Member of the Florida House of Representatives from the 70th district
- In office November 2, 1982 – November 6, 1984
- Preceded by: Helen Gordon Davis (redistricting)
- Succeeded by: Jim Lombard

Member of the Florida House of Representatives
- In office November 3, 1970 – November 2, 1976
- Preceded by: Donald Heath
- Succeeded by: Ted Ewing
- Constituency: 118th district (1970–1972) 74th district (1972–1976)

Personal details
- Born: September 1, 1934 Akron, Ohio, U.S.
- Died: August 31, 2015 (aged 80) Sarasota, Florida, U.S.
- Party: Republican
- Spouse: Patricia Ann Edenfield
- Children: 4
- Education: Florida State University (B.S.) University of Florida College of Law (J.D.)
- Occupation: Attorney

= Bob Johnson (Florida politician) =

American politician (1934–2015)

Robert M. Johnson (September 1, 1934 – August 31, 2015) was an American politician in the state of Florida.
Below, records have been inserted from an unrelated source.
(** *** The constructor *)

Definition newStoreAt (self : nat) (config : OrbitConfig) : World :=
  let doc0 := newDoc in
  let tab :=
    if decide (cfgEnableTabSync config <> Some false)
    then Some {| tsSelf := self; tsStoreId := cfgStoreId config;
                 updateHandler := None; onmessage := false;
                 channelClosed := false |}
    else None in
  let provider :=
    match cfgWebsocketUrl config with
    | Some _ =>
        Some {| shouldConnect := false; wsconnected := false;
                wsconnecting := false;
                maxBackoffTime :=
                  default 3000 (cfgWebsocketOptions config ≫= retryDelay) |}
    | None => None
    end in
  let doc1 := if cfgStorage config then docOn ObsPersist doc0 else doc0 in
  {| store :=
       {| ydoc := doc1;
          storage := cfgStorage config;
          tabSync := tab;
          websocketProvider := provider;
          persistDebounceMs := default 300 (cfgPersistDebounceMs config);
          persistTimer := None;
          initialized := false;
          websocketFailures := 0;
          maxWebsocketFailures :=
            default 3 (cfgWebsocketOptions config ≫= maxFailures);
          storeId := cfgStoreId config;
          statusListeners := [] |};
     timers := []; nextTimer := 0%nat; nextClosure := 0%nat; trace := [] |}.

Definition newStore (config : OrbitConfig) : World := newStoreAt 0 config.

(** *** [OrbitStore.init]

    The call runs up to [await this.storage.load(...)] and, when the load
    settles with [state], from there to the end. Without a storage adapter
    there is no [await] and the call runs to its end at once. *)

Inductive InitStep : Type :=
| InitReturned
| InitAwaitingLoad.

Definition initFinish (w : World) : World :=
  let w1 := tabSyncInit w in
  let w2 := providerConnect w1 in
  withStore (setInitialized true) w2.

Definition initBegin (w : World) : InitStep * World :=
  if initialized (store w) then (InitReturned, w)
  else if storage (store w)
       then (InitAwaitingLoad, log (EvLoad (storeId (store w))) w)
       else (InitReturned, initFinish w).

Definition initResume (state : option Update) (w : World) : World :=
  let w1 := match state with
            | Some u => applyUpdate u OriginNone w
            | None => w
            end in
  initFinish w1.

(** [await store.init()] with nothing else running in between; [state] is
    what the storage adapter has for the store. *)
Definition init (state : option Update) (w : World) : World :=
  match initBegin w with
  | (InitReturned, w1) => w1
  | (InitAwaitingLoad, w1) => initResume state w1
  end.

(** *** [OrbitStore.dispose]

    [disposeBegin] runs up to [await this.persist()], [disposeTeardown]
    from there to [await this.storage.dispose()], [disposeEnd] is the
    rest. *)

Definition disposeBegin (w : World) : World :=
  let w1 := match persistTimer (store w) with
            | Some t => withStore (setPersistTimer None) (clearTimeout t w)
            | None => w
            end in
  persist w1.

Definition disposeTeardown (w : World) : World :=
  let w1 := tabSyncDispose w in
  let w2 := match websocketProvider (store w1) with
            | Some _ => log EvProviderDestroy (providerDisconnect w1)
            | None => w1
            end in
  let w3 := log EvDocDestroy
              (withStore (fun s => setYdoc (docDestroy (ydoc s)) s) w2) in
  if storage (store w3) then log EvStorageDispose w3 else w3.

Definition disposeEnd (w : World) : World :=
  withStore (setInitialized false) w.

Definition dispose (w : World) : World :=
  disposeEnd (disposeTeardown (disposeBegin w)).

(** What [dispose()] does to the collaborators of store [s] once the final
    persist has settled, in order. *)
Definition teardownEvents (s : OrbitStore) : list Event :=
  (match tabSync s with Some _ => [EvChannelClose] | None => [] end)
  ++ (match websocketProvider s with
      | Some _ => [EvDisconnect; EvProviderDestroy]
      | None => []
      end)
  ++ [EvDocDestroy]
  ++ (if storage s then [EvStorageDispose] else []).

(** *** Everything that can happen to a store *)

Inductive Op : Type :=
| OpInitBegin
| OpInitResume (state : option Update)
| OpWrite (update : Update)
| OpTabMessage (message : SyncMessage)
| OpTimer (id : nat)
| OpPersist
| OpDisposeBegin
| OpDisposeTeardown
| OpDisposeEnd
| OpNet (e : NetEvent)
| OpOnStatusChange (listener : nat)
| OpOffStatusChange (listener : nat).

Definition step (op : Op) (w : World) : World :=
  match op with
  | OpInitBegin => (initBegin w).2
  | OpInitResume state => initResume state w
  | OpWrite update => localWrite update w
  | OpTabMessage message => tabOnMessage message w
  | OpTimer id => fireTimer id w
  | OpPersist => persist w
  | OpDisposeBegin => disposeBegin w
  | OpDisposeTeardown => disposeTeardown w
  | OpDisposeEnd => disposeEnd w
  | OpNet e => netStep e w
  | OpOnStatusChange listener => onStatusChange listener w
  | OpOffStatusChange listener => offStatusChange listener w
  end.

Definition run (ops : list Op) (w : World) : World :=
  foldl (fun acc op => step op acc) w ops.

(** Every pending timer is the one the store remembers. *)
Definition timersTracked (w : World) : Prop :=
  forall t, t ∈ timers w -> persistTimer (store w) = Some t.

(** *** Reading a trace *)

Definition saveOf (e : Event) : option (string * Update) :=
  match e with EvSave id u => Some (id, u) | _ => None end.

Definition loadOf (e : Event) : option string :=
  match e with EvLoad id => Some id | _ => None end.

Definition postOf (e : Event) : option SyncMessage :=
  match e with EvPost m => Some m | _ => None end.

Definition applyOf (e : Event) : option (Update * Origin) :=
  match e with EvApply u o => Some (u, o) | _ => None end.

Definition isConnect (e : Event) : bool :=
  match e with EvConnect => true | _ => false end.

Definition isSetTimeout (e : Event) : bool :=
  match e with EvSetTimeout _ _ => true | _ => false end.

Definition saves (w : World) : list (string * Update) :=
  omap saveOf (trace w).

Definition loads (w : World) : list string := omap loadOf (trace w).

Definition posts (w : World) : list SyncMessage := omap postOf (trace w).

Definition applies (w : World) : list (Update * Origin) :=
  omap applyOf (trace w).

Definition connects (w : World) : nat :=
  length (filter (fun e => isConnect e = true) (trace w)).

Definition scheduled (w : World) : nat :=
  length (filter (fun e => isSetTimeout e = true) (trace w)).

Definition tabHandlers (w : World) : nat :=
  length (filter (fun h => h <> ObsPersist) (observers (ydoc (store w)))).

(** [w'] has the trace of [w] followed by events that all satisfy [P]. *)
Definition extends (P : Event -> Prop) (w w' : World) : Prop :=
  exists evs, trace w' = trace w ++ evs /\ Forall P evs.

(** The events of the debounce timer, and those of an update handler. *)
Definition timerEvent (e : Event) : Prop :=
  match e with EvSetTimeout _ _ | EvClearTimeout _ => True | _ => False end.

Definition handlerEvent (e : Event) : Prop :=
  match e with
  | EvSetTimeout _ _ | EvClearTimeout _ | EvPost _ => True
  | _ => False
  end.

(** Only the [persistTimer] field of the store differs. *)
Definition onlyTimer (w w' : World) : Prop :=
  store w' = setPersistTimer (persistTimer (store w')) (store w).

(** One timer is pending, and the store remembers it. *)
Definition oneTimer (w : World) : Prop :=
  exists t, timers w = [t] /\ persistTimer (store w) = Some t.

(** The breaker has tripped: the provider must not reconnect. *)
Definition breakerOpen (w : World) : Prop :=
  exists p, websocketProvider (store w) = Some p /\ shouldConnect p = false.

(** *** Configurations used in the examples *)

(** A storage adapter and tab sync, no network. *)
Definition localConfig : OrbitConfig :=
  {| cfgStoreId := "my-app"; cfgStorage := true; cfgEnableTabSync := None;
     cfgPersistDebounceMs := None; cfgWebsocketUrl := None;
     cfgWebsocketOptions := None |}.

(** A storage adapter, tab sync and a WebSocket server. *)
Definition fullConfig : OrbitConfig :=
  {| cfgStoreId := "my-app"; cfgStorage := true; cfgEnableTabSync := None;
     cfgPersistDebounceMs := None;
     cfgWebsocketUrl := Some "ws://localhost:1234";
     cfgWebsocketOptions := None |}.

(** Three initialised stores of the same [storeId] on one device. *)
Definition threeTabs : list World :=
  [init None (newStoreAt 0 localConfig);
   init None (newStoreAt 1 localConfig);
   init None (newStoreAt 2 localConfig)].

(** *** The stores of one device on the broadcast bus

    A [BroadcastChannel] delivers a posted message to every other channel
    object of the same name, never to the one that posted it. *)

Definition channelName (t : TabSync) : string := "orbit-" +:+ tsStoreId t.

Definition listensTo (name : string) (w : World) : bool :=
  match tabSync (store w) with
  | Some t => bool_decide (channelName t = name)
  | None => false
  end.

Record Posted : Type := mkPosted {
  sender : nat;
  channel : string;
  message : SyncMessage
}.

Definition deliver (p : Posted) (nodes : list World) : list World :=
  imap (fun j w =>
          if bool_decide (j <> sender p) && listensTo (channel p) w
          then tabOnMessage (message p) w
          else w) nodes.

(** The messages node [j] posted between [before] and [after]. *)
Definition postedBy (j : nat) (before after : World) : list Posted :=
  match tabSync (store after) with
  | Some t =>
      (fun m => {| sender := j; channel := channelName t; message := m |})
        <$> drop (length (posts before)) (posts after)
  | None => []
  end.

Fixpoint postedAll (j : nat) (before after : list World) : list Posted :=
  match before, after with
  | b :: before', a :: after' =>
      postedBy j b a ++ postedAll (S j) before' after'
  | _, _ => []
  end.

(** The bus delivers the queued messages one after the other; what the
    receivers post in turn is queued behind. *)
Fixpoint pump (fuel : nat) (queue : list Posted) (nodes : list World)
    : list Posted * list World :=
  match fuel, queue with
  | S fuel', p :: queue' =>
      let nodes' := deliver p nodes in
      pump fuel' (queue' ++ postedAll 0 nodes nodes') nodes'
  | _, _ => (queue, nodes)
  end.

(** A write at node [i], followed by [fuel] deliveries. *)
Definition writeAt (fuel : nat) (i : nat) (update : Update)
    (nodes : list World) : list Posted * list World :=
  match nodes !! i with
  | Some w =>
      let w' := localWrite update w in
      pump fuel (postedBy i w w') (<[i := w']> nodes)
  | None => ([], nodes)
  end.

End Orbit.

(** ** The status hook *)

Module Status.
Import Orbit.

(** [getSnapshot] of [useOrbitStatus]. *)
Definition getSnapshot (s : OrbitStore) : string :=
  match websocketProvider s with
  | None => "disconnected"
  | Some provider =>
      if wsconnected provider then "connected"
      else if wsconnecting provider then "connecting"
      else "disconnected"
  end.

End Status.

(** ** More of the store: sequences of writes and kinds of events *)

Module OrbitMore.
Import Orbit.

(** Writes made one after the other, with nothing in between. *)
Definition writes (updates : list Update) (w : World) : World :=
  foldl (fun acc u => localWrite u acc) w updates.

(** The events that touch the storage adapter or the debounce timer. *)
Definition storageEvent (e : Event) : bool :=
  match e with
  | EvLoad _ | EvSave _ _ | EvStorageDispose
  | EvSetTimeout _ _ | EvClearTimeout _ => true
  | _ => false
  end.

(** The events on the broadcast channel. *)
Definition channelEvent (e : Event) : bool :=
  match e with
  | EvPost _ | EvChannelClose => true
  | _ => false
  end.

(** What can still reach a store once it is disposed: writes through
    handles the consumer kept, messages of the bus, and timers. *)
Definition lateOp (op : Op) : bool :=
  match op with
  | OpWrite _ | OpTabMessage _ | OpTimer _ => true
  | _ => false
  end.

Definition fireTimers (ids : list nat) (w : World) : World :=
  foldl (fun acc t => fireTimer t acc) w ids.

(** Neither storage nor network: state kept in memory and shared between
    tabs. *)
Definition memoryConfig : OrbitConfig :=
  {| cfgStoreId := "memory"; cfgStorage := false; cfgEnableTabSync := None;
     cfgPersistDebounceMs := None; cfgWebsocketUrl := None;
     cfgWebsocketOptions := None |}.

(** Storage only: tab sync switched off. *)
Definition soloConfig : OrbitConfig :=
  {| cfgStoreId := "solo"; cfgStorage := true;
     cfgEnableTabSync := Some false; cfgPersistDebounceMs := Some 100;
     cfgWebsocketUrl := None; cfgWebsocketOptions := None |}.

(** The events of the network handlers. *)
Definition networkEvent (e : Event) : bool :=
  match e with
  | EvNotify _ _ | EvConnect | EvDisconnect => true
  | _ => false
  end.

(** A store without a storage adapter that has kept clear of it so far. *)
Definition storageFree (w : World) : Prop :=
  storage (store w) = false
  /\ (ObsPersist ∉ observers (ydoc (store w)))
  /\ persistTimer (store w) = None
  /\ timers w = []
  /\ Forall (fun e => storageEvent e = false) (trace w).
A member of the Republican Party, he served as a member of the Florida House of Representatives from 1970 to 1976 and again from 1982 to 1984, and as a member of the Florida Senate from the 25th district from 1984 to 1992.

In 1970, Johnson was elected for the 118th district of the Florida House of Representatives. He succeeded Donald Heath. In 1972, Johnson was succeeded as representative for the 118th district by Dick Clark. In the same year, he was elected for the 74th district for which Johnson had succeeded William E. Powell. He was succeeded by Ted Ewing in 1976.

Johnson died on August 31, 2015, at the age of 80.